AsiaNews heard the history of Victoria’s family, forced to abandon their hometowns because they are Christian. They moved to Lahore, but here too, Christians endure attitudes of intolerance and hatred against minorities, a far cry from what is said in political proclamations.
Lahore (AsiaNews) – A Christian family living in Lahore was forced to flee Punjab as a result of Muslim threats.
The mother, Victoria (not her real name for security reasons) spoke to AsiaNews about her family’s story.
Their predicament is indicative of the many backward steps Pakistan has taken in recent years with respect to religious minorities, which Mohammad Ali Jinnah had praised for their great contribution to the nation.
On 11 August 1947, the founder of modern Pakistan made a memorable speech before the Constitutive Assembly of the newborn state. This year, fear of new persecution has made a comeback on 11 August.

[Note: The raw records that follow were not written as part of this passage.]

Definition times_two : Callback Log :=
  fun _ _ v log =>
    UReturn (match v with VNum x => VNum (x * 2) | _ => VNum nan end) log.

(** [(o,p,v) => log.push(v)]; [push] returns the new length, which no
    caller here uses. *)
Definition log_value : Callback Log :=
  fun _ _ v log => UReturn VUndefined (log ++ [v]).

(** [v => v] *)
Definition same_value : Callback Log :=
  fun _ _ v log => UReturn v log.

(** [v => 0], and [v => NaN] *)
Definition to_zero : Callback Log :=
  fun _ _ _ log => UReturn (VNum 0) log.


(** [v => { throw "rejected" }] *)
Definition reject : Callback Log :=
  fun _ _ _ log => URaise (VStr "rejected") log.

(** A data property as an object literal or an assignment creates it. *)
Definition data_property (v : JsVal) : Descriptor :=
  mkDescriptor (Some v) (Some true) None None true true.

(** [var obj = {x: 1}], the object being reference 0. *)
Definition obj_x1 : Heap Log :=
  mkHeap {[ (0, "x") := data_property (VNum 1) ]} [] [] [].



(** [var obj = { get t() { log.push("prior getter"); return 7; } }]:
    function object 0 is the getter. *)
Definition getter_of_t : list JsVal → Log → UOutcome Log :=
  fun _ log => UReturn (VNum 7) (log ++ [VStr "prior getter"]).

Definition obj_getter : Heap Log :=
  mkHeap {[ (0, "t") := mkDescriptor None None (Some 0) None true true ]} []
         [new_function (CUser getter_of_t)] [].

(** Run a computation and keep the heap. *)
Definition after {A} (m : M Log A) (h : Heap Log) : Heap Log := heap_of (m h).

(** What a computation returned, if it did. *)
Definition result {W A} (r : Outcome W A) : option A :=
  match r with
  | Ret a _ => Some a
  | Throw _ _ => None
  end.

(** [{x: 1}] after [afterGet(obj, "x", v => v + 1)] and then
    [afterGet(obj, "x", v => v * 2)]. *)
Definition obj_x_two_hooks : Heap Log :=
  after (afterGet 0 "x" times_two) (after (afterGet 0 "x" plus_one) obj_x1).

(** [{x: 1}] after [beforeSet(obj, "y", v => v * 2)] and then
    [beforeSet(obj, "y", v => v + 1)]. *)
Definition obj_y_two_hooks : Heap Log :=
  after (beforeSet 0 "y" plus_one) (after (beforeSet 0 "y" times_two) obj_x1).

(** [{x: 1}] after [afterSet(obj, "y", (o,p,v) => log.push(v))] twice. *)
Definition obj_y_two_observers : Heap Log :=
  after (afterSet 0 "y" log_value) (after (afterSet 0 "y" log_value) obj_x1).

(** [{x: 1}] after [afterSet(obj, "y", (o,p,v) => log.push(v))], then
    [beforeSet(obj, "y", v => { throw "rejected" })], then
    [beforeSet(obj, "y", v => v + 1)]. *)
Definition obj_y_guarded : Heap Log :=
  after (beforeSet 0 "y" plus_one)
    (after (beforeSet 0 "y" reject)
       (after (afterSet 0 "y" log_value) obj_x1)).


(** [{x: 1}] after [afterGet(obj, "x", v => v + 1)]. *)
Definition obj_x_hooked : Heap Log :=
  after (afterGet 0 "x" plus_one) obj_x1.

(** [{x: 1}] after [beforeSet(obj, "y", v => v * 2)], then after the write
    [obj.y = 5], then after [afterSet(obj, "y", (o,p,v) => log.push(v))]. *)
Definition obj_y_doubling : Heap Log :=
  after (beforeSet 0 "y" times_two) obj_x1.

Definition obj_y_ten : Heap Log :=
  after (write_property 0 "y" (VNum 5)) obj_y_doubling.

Definition obj_y_logged : Heap Log :=
  after (afterSet 0 "y" log_value) obj_y_ten.


(** One hook of each kind, and a second afterGet hook. *)
Definition four_hooks : list (Hook Log) :=
  [AfterGet plus_one; BeforeSet times_two; AfterSet log_value;
   AfterGet same_value].

(** [{x: 1}] after the four installing calls on ["x"], and the hooks among
    the four whose installing call returned the object. *)
Definition obj_x_four_hooks : Heap Log := install_all 0 "x" four_hooks obj_x1.

Definition four_hooks_kept : list (Hook Log) :=
  registered 0 "x" four_hooks obj_x1.

(** [obj_getter] after [afterGet(obj, "t", v => v)], then after a read of
    [obj.t], then after the write [obj.t = undefined]. *)
Definition obj_t_hooked : Heap Log :=
  after (afterGet 0 "t" same_value) obj_getter.

Definition obj_t_read : Heap Log :=
  after (read_property 0 "t") obj_t_hooked.

Definition obj_t_cleared : Heap Log :=
  after (write_property 0 "t" VUndefined) obj_t_read.

(** ** Operations on one property, in any order *)

Section Operations.

Context {W : Type}.
Implicit Types (h : Heap W) (o d : nat) (p : string).

(** What a program does to [object.property]: an installing call, a read
    or an assignment. *)
Inductive Op : Type :=
  | Install (k : Hook W)
  | Read
  | Write (value : JsVal).

Definition perform o p (a : Op) h : Heap W :=
  match a with
  | Install k => heap_of (install o p k h)
  | Read => heap_of (read_property o p h)
  | Write value => heap_of (write_property o p value h)
  end.

(** The operations are made one after the other, whatever each one returns
    or raises. *)
Fixpoint perform_all o p (ops : list Op) h : Heap W :=
  match ops with
  | [] => h
  | a :: rest => perform_all o p rest (perform o p a h)
  end.

(** The hooks among [ops] whose installing call returned the object. *)
Fixpoint installed o p (ops : list Op) h : list (Hook W) :=
  match ops with
  | [] => []
  | a :: rest =>
      match a with
      | Install k =>
          if returned_object (install o p k h) is_object then [k] else []
      | _ => []
      end ++ installed o p rest (perform o p a h)
  end.


(** The property's own setter, when it is a function of the user's, and
    [descriptor.set.oldset]: the setter that the engine's setter replaced. *)
Definition user_setter h o p : option (list JsVal → W → UOutcome W) :=
  match setter_ref h o p with
  | Some s =>
      match fn_code <$> h_funs h !! s with
      | Some (CUser body) => Some body
      | _ => None
      end
  | None => None
  end.
(** * Case Tracker reminders: escalation and completion tracking

    A shallow embedding of the reminder logic of the Case Tracker Apps
    Script project (ContactReminders.js, SummaryReminders.js, Emails.js and
    the directory lookup of the contact-sheet helpers), of the loading of
    its global variables (GlobalVarsCache.js and the utilities file) and of
    the backup rows and the children list of the contact-sheet helpers,
    followed by the properties established about it.

    Conventions of the embedding.
    - A JavaScript [Date] is its time value, a number of milliseconds since
      the epoch, or Invalid Date ([None]).  Calendar fields are read in
      the script time zone, a [Zone]: the offset from UTC in force at each
      instant and the instant the host picks for a local clock reading, so
      that days of 23 and of 25 hours are covered.  Time values stay
      within the range of [Date].
    - A spreadsheet cell is a [Cell]: text, number, boolean or date, as
      [Range.getValues()] hands them over; a position past the end of a row
      array reads as [VUndefined].  Numbers are integers here.
    - Strings are byte strings; case mapping and trimming are the ASCII
      ones.
    - A JavaScript object used as a map is the finite map of its own
      properties; what its prototype adds ([__proto__], [hasOwnProperty])
      is written out where the code meets it.
    - Calls to [Logger.log] have no effect that the program can observe and
      are left out. *)

From stdpp Require Import base numbers option list strings pretty gmap.
From Stdlib Require Import ZArith Lia Ascii String.

Local Open Scope Z_scope.

(* ===================================================================== *)
(** ** Strings *)
(* ===================================================================== *)

Module Str.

Victoria, 45, is Christian. With her husband and three children (one male and two females), she lives in a small two-room house in Lahore. In the morning, she teaches in a Christian school and in the afternoon she gives private lessons at her home.
Her family is originally from Khanewal, a town in southern Punjab. She used to teach in a local school with a regular contract and pension plan. Her husband ran a small shop, whilst the three children attended an English-language middle school.
Their life was spent with serenity until one afternoon in 2013, the eldest son Najam (shortened to ‘N’, name changed for security reasons) said he did not want to go to school.
Victoria was taken aback by his decision and demanded an explanation. After listening to her children, she found out that N had been thrown to the ground in the school by a bigger guy. As he was pushing down on N’s throat preventing him from breathing, the boy shouted at him, “Recite the Kalimas”, the six articles of faith by which one converts to Islam.
Victoria went to the school administration, which apologised and said it would solve the issue. However, after a few months, her two daughters were forced by a student to recite the Naat, a poem honouring Muhammad, before the school assembly. After that episode, the student’s father claimed that the girls were no longer Christian. This led Victoria to leave the city to avoid sadder consequences.
One night in December 2013, the family left behind their home, ties, and jobs and moved to Lahore, the city that some friends had recommended as more respectful of minorities.
The children went back to school with good results; however, her husband was not able to open a new business. Hence, Victoria became the main, albeit precarious breadwinner.
On 11 August of this year, the day Pakistan celebrated Minorities Day to mark Jinnah’s historic speech in 1947, the family plunged again into fear. N was the victim of harassment at a private university in Gahzi Chowk on Ferozepur Road.
The young man attended a public college since the family could not afford the fees at a private school. However, public schools organise training days at private ones.
On one of these days, N took part in a compulsory Islamic science class where the teacher, instead of sticking to the programme, delivered a provocative speech and preached against non-Muslims.
N and two other Christian students were petrified when they heard the teacher say that "the universe was created for Muslims, and non-Muslims unfairly benefit from it. So killing Christians, Jews and Hindus is justified. "
N feared for his life. "If my classmates discovered my religion, they would tear me into pieces,” he said. He was especially shocked by the fact that it was a teacher who said those words.
In Khanewal, "the oppressor was a student, who freed me as soon as the teacher came into the classroom. In Lahore, the oppressor was the teacher himself."
What worries the most, said his mother, is that the persecution comes from those who should set an example. "High-sounding political propaganda calls for an end to 'hate speech', but the facts show the other side of the coin."